- 1st December
- For One Night Only
Alan Bleasdale
and Willy Russell shared the Liverpool Playhouse stage for an
evening of comedy, readings
and song. A full house enjoyed the banter between the two great
Liverpool writers, who
have not appeared together in public for at least 10 years.
The evening
was in support of the local HIV charity Sahir House and was held
to help promote World Aids Day.
They both have very similar
backgrounds. "Willy comes from Kirkby and I come from Huyton.
We were both educational failures and only children, until Willy's
parents had another child when he was 17," observes Alan,
darkly adding, "and we've both got beards." Alan admitted
that he has always 'hated' Willy because he has a full head of
hair! Alan is mildly balding....
Both recalled that such is
the two writers' inter-changeability that they are constantly
being muddled up in the public mind. Sometimes they nearly get
it right. Willy recalls: "I was coming out of a ward at
the Royal, and a cleaner asked me 'Didn't you write Shirley Valentine?'
I replied I did, and she turned to her colleague and said, 'I
told you it was Alan Bleasdale!'
"One man asked me 'Are
you Alan Bleasdale - or are you Bill Oddie? I've been hired for
events by people thinking I was Willie Rushton, who's been dead
for six years." "Actually, we're opening this show
with an audience competition to decide which of us is which."

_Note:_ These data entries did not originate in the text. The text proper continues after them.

(* ===== verification/VoiceSession.v ===== *)
(** * VoiceSession: one device connection of the voice gateway

    Models the [connection] of [internal/gateway/handler.go] and the synthesis half
    of [speech_meter.go]: the hello, the read loop with its rate limits and its
    handling of violations, the synthesis requests with the goroutine each of them
    starts ([streamTTS]), aborts and cancellations, and what the voice backend may
    send. The goroutines interleave: every section that holds [stateMu], every write
    and every call to the ledger is one step of [step], and a run is any sequence of
    such steps. The answers of the outside (writes to the socket, the synthesizer,
    the ledger's environment, the voice backend) are inputs of the steps; the
    messages handed to the socket are recorded in order with the outcome of each
    write. *)

From stdpp Require Import base gmap strings list.
From Stdlib Require Import ZArith Lia.
From Stdlib.Strings Require Import Byte.
From S2P Require Import Prelude GoBase GoCrypto BudgetSpec SpeechBudget SpeechMeter Protocol.

Module VoiceSession.
Import SpeechBudget SpeechMeter.
Import Protocol (violation, control_error, ControlMessage, ClientHello).

(** ** Errors *)

Inductive go_error : Type :=
| Canceled
| DeadlineExceeded
| Stale
| Violated (code : string)
| BudgetError (e : error)
| OtherError.

#[global] Instance go_error_eq_dec : EqDecision go_error.
Proof. solve_decision. Defined.

Definition violation_code (v : violation) : string :=
  match v with
  | Protocol.invalid_session => "invalid_session"
  | Protocol.invalid_audio_params => "invalid_audio_params"
  | Protocol.invalid_audio_packet => "invalid_audio_packet"
  | Protocol.unsupported_transport_version => "unsupported_transport_version"
  | Protocol.invalid_hello => "invalid_hello"
  | Protocol.missing_device_agent => "missing_device_agent"
  | Protocol.unsupported_agent_version => "unsupported_agent_version"
  | Protocol.missing_request_correlation => "missing_request_correlation"
  | Protocol.invalid_json => "invalid_json"
  | Protocol.invalid_request_id => "invalid_request_id"
  | Protocol.invalid_tts_text => "invalid_tts_text"
  | Protocol.invalid_abort_reason => "invalid_abort_reason"
  | Protocol.unsupported_message => "unsupported_message"
  | Protocol.SlicePanic => "panic"
  end.

Definition control_failure (e : control_error) : go_error :=
  match e with
  | Protocol.Violates v => Violated (violation_code v)
  | Protocol.ErrStale => Stale
  end.

Definition classifyError (e : go_error) : string :=
  match e with
  | Violated code => code
  | Stale => "stale_event"
  | DeadlineExceeded => "timeout"
  | _ => "operation_failed"
  end.

Definition isSpeechBudgetError (e : go_error) : bool :=
  match e with
  | BudgetError ErrInvalid | BudgetError ErrUnavailable
  | BudgetError ErrReservationLost | BudgetError ErrUsageExceeded => true
  | _ => false
  end.

(** ** What is written to the socket *)

Record TTSEvent : Type := {
  State : string;
  ev_RequestID : Z;
  ev_Text : string;
  ev_Code : string;
}.

(** A frame is written on behalf of a request; the packet itself does not name it. *)
Inductive message : Type :=
| MHello (hello : Protocol.ServerHello)
| MTts (event : TTSEvent)
| MFrame (requestID : Z) (packet : bytes)
| MError (code : string)
| MStt (text : string)
| MVoice (type : string) (payload : bytes).

(** The [type] member of a text message. *)
Definition message_type (m : message) : string :=
  match m with
  | MHello hello => Protocol.hello_Type hello
  | MTts _ => "tts"
  | MFrame _ _ => ""
  | MError _ => "error"
  | MStt _ => "stt"
  | MVoice type _ => type
  end.
(** A keyring the loader accepts is well-formed: its revision is at least the
    approved floor, it has one to three keys, their secrets are pairwise
    distinct and 32 to 128 bytes long, every window is still open, exactly the
    configured key is active and every other one is retiring, and a legacy key,
    if any, is a retiring key whose window contains the legacy window. *)
Theorem keyring_well_formed document minimumRevision now ring :
  buildManagedTokenKeyring document minimumRevision now = Ok ring →
  minimumRevision ≤ revision ring ∧ (1 ≤ size (keys ring) ≤ 3)%nat ∧ ids_ok ring ∧
  (∃ k, keys ring !! activeKeyID ring = Some k ∧ state k = "active") ∧
  (∀ kid k, keys ring !! kid = Some k →
     32 ≤ blen (secret k) ≤ 128 ∧ now < verifyUntil k ∧
     (kid ≠ activeKeyID ring → state k = "retiring" ∧ issueBefore k < verifyUntil k)) ∧
  (∀ kid1 kid2 k1 k2, keys ring !! kid1 = Some k1 → keys ring !! kid2 = Some k2 →
     secret k1 = secret k2 → kid1 = kid2) ∧
  (legacyUnkeyedKeyID ring ≠ "" → ∃ k, keys ring !! legacyUnkeyedKeyID ring = Some k ∧
     state k = "retiring" ∧ now < legacyVerifyUntil ring ≤ verifyUntil k).
Proof.
  unfold buildManagedTokenKeyring. intros Hb. destruct (_ || _) eqn:Hg in Hb; [done|].
  cbv zeta in Hb. destruct (_ && _) in Hb; [done|].
  destruct (buildKeys _ _ _ _ _ _ _) as [ [r count] |] eqn:Hk; [|done].
  destruct (negb (count =? 1)) eqn:Hcount; [done|]. split_bools.
  apply buildKeys_ok in Hk as [(prev & seen & [Hr _ Hd Hc]) Hsize];
    [|by split; [| |by intros|rewrite lookup_empty, bool_decide_false by (by intros [])]].
  assert (keys ring = r ∧ revision ring = Revision document ∧ activeKeyID ring = ActiveKeyID document
    ∧ (legacyUnkeyedKeyID ring ≠ "" → ∃ k, keys ring !! legacyUnkeyedKeyID ring = Some k ∧
     state k = "retiring" ∧ now < legacyVerifyUntil ring ≤ verifyUntil k))
    as (Hkeys & Hrev & Hact & Hleg).
  { destruct (negb (bool_decide (LegacyUnkeyedKeyID document = "")) || _) eqn:Hl in Hb.
    - cbn [legacyUnkeyedKeyID legacyVerifyUntil] in Hb.
      destruct (r !! LegacyUnkeyedKeyID document) as [lk|] eqn:Hlk; [|done].
      destruct (_ || _) eqn:Hlg in Hb; [done|]. split_bools. unfold After in *. split_bools.
      simplify_eq/=. split_and!; try done. intros _. exists lk.
      split_and!; done || lia.
    - simplify_eq/=. split_bools. split_and!; try done. }
  rewrite Hkeys, Hrev, Hact. rewrite map_size_empty in Hsize. unfold maximumManagedTokenKeys in *.
  rewrite Hcount in Hc. destruct (bool_decide (is_Some _)) eqn:Ha in Hc; [|done]. split_bools.
  destruct Ha as [ak Ha]. split_and!; try lia; try done.
  - intros kid k Hkid. rewrite Hkeys in Hkid. by destruct (Hr kid k Hkid) as [ [? _] _].
  - exists ak. split; [done|]. destruct (Hr _ _ Ha) as ((_&_&_&[ [? _] |(_&?&_)])&_); done.
  - intros kid k Hkid. destruct (Hr kid k Hkid) as ((_&?&?&Hst)&_). unfold maximumManagedTokenKeyLength in *.
    split_and!; try lia. intros Hne. destruct Hst as [ [_ ?] |(?&_&?)]; [congruence|by split].
  - by rewrite <- Hkeys.
Qed.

Alan, who confesses to a level
of stage fright that makes him physically sick, said prior to
the performance: "It will be two hours and 20 minutes of
sheer terror, hopefully resembling comedy." In fact, on
the evening he successfully read a selection from his collection of bizarre
headings pulled from newspapers, portions from Scully and On
The Ledge and easily had the audience in hysterical laughter
throughout the show.
Willy read sections from Shirley
Valentine, Educating Rita (with help from Alan as Frank, Rita's
lecturer) and his novel Wrong Boy, including, the seasonally
appropriate, Transvestite Nativity Play Scandal, starring Twinky
McDevitt as the Virgin Mary. "It's different hearing a reading
from a stage, it's getting a relationship with the author of
a work compared to hearing it performed in a film. You use your
imagination to colour the scenes."
Willy sang
'Tupperware Girls' with pantomine style back-projected lyrics
and help from the audience, and singer Loretto Murray, who appears on Willy's new album
HOOVERING THE MOON, joined in to perform a beautiful version
of 'Easy Terms', a song from Blood Brothers, with Willy accompanying
on harmonies and guitar.
A wonderful evening full of
warmth and laughter, which if Alan can overcome his stage fright
to the same degree as this Playhouse performance, should certainly
be repeated.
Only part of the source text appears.